Find the line with "url_buffer ex.(ex_url) in" in the entries below, then reproduce it and every line after it down to and including the line with "End reading.", exactly.

Information provided below:

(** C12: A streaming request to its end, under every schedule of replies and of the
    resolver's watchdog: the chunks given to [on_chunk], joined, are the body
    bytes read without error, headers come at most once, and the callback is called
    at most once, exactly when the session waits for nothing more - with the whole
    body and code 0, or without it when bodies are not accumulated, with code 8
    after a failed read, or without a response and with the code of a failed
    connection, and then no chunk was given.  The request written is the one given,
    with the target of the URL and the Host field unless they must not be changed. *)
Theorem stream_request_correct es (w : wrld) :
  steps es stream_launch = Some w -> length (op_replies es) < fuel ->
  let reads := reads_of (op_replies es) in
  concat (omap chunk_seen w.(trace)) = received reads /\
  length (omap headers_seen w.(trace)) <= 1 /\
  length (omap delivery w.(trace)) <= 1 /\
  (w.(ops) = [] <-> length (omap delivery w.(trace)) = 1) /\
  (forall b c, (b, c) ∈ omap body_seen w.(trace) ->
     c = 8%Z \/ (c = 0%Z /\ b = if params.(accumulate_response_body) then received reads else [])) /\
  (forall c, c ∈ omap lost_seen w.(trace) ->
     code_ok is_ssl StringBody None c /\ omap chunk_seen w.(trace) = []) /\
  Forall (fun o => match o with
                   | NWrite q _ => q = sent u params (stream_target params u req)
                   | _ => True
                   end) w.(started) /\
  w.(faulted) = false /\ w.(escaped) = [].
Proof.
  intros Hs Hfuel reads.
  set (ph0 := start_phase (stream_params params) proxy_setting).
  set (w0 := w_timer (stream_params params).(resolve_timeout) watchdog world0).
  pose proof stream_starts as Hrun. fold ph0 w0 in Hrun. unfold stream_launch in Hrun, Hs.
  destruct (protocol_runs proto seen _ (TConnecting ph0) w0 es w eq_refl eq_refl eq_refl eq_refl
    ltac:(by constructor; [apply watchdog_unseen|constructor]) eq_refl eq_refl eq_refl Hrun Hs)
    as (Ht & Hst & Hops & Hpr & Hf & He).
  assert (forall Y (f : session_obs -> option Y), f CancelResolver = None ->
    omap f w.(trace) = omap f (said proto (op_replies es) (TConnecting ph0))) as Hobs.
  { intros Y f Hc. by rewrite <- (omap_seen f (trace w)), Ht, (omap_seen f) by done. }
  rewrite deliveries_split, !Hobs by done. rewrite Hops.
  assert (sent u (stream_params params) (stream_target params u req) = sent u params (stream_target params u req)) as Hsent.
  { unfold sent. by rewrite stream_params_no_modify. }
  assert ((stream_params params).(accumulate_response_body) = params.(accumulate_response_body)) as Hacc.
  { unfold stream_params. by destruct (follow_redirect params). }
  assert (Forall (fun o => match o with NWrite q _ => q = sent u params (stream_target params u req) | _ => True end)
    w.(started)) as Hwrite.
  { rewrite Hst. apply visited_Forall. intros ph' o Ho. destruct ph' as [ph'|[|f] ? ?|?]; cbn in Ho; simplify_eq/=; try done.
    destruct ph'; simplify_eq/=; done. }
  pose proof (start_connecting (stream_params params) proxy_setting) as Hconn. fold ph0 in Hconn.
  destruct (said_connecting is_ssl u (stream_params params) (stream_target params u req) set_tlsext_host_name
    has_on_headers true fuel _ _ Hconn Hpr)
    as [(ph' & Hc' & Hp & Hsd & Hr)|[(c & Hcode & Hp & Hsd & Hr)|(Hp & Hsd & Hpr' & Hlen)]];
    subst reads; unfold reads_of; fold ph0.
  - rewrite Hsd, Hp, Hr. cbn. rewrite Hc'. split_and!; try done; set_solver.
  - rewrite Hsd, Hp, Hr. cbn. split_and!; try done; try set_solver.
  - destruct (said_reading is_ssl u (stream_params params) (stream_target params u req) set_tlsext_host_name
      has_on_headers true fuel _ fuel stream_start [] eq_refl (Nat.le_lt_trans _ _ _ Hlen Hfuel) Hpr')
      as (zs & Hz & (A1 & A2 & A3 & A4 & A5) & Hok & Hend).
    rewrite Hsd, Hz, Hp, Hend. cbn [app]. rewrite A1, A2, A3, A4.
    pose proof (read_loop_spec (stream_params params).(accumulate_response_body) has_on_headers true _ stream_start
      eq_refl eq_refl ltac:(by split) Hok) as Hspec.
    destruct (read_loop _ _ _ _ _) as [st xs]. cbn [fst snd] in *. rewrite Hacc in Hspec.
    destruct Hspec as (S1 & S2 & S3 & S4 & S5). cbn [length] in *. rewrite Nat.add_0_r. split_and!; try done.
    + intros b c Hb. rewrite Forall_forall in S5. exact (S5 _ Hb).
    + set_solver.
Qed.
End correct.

End of Information provided.
Information provided below:

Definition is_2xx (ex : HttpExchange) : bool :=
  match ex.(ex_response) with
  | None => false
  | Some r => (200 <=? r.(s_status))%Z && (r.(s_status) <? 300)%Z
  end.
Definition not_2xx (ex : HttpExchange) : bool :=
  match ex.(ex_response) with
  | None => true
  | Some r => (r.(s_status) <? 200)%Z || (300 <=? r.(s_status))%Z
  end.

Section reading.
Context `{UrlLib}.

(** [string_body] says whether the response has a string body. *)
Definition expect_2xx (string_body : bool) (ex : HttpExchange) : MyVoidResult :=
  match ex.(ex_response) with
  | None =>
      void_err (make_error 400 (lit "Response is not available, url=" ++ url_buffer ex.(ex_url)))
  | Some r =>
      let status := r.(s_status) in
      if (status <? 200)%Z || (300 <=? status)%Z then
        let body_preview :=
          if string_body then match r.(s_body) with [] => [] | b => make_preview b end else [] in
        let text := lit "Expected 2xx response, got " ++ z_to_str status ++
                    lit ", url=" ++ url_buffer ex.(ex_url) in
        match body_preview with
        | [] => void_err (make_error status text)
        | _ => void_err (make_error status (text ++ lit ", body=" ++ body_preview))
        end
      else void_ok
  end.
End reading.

End of Information provided.

[Output for this task]:
                    lit ", url=" ++ url_buffer ex.(ex_url) in
        match body_preview with
        | [] => void_err (make_error status text)
        | _ => void_err (make_error status (text ++ lit ", body=" ++ body_preview))
        end
      else void_ok
  end.
End reading.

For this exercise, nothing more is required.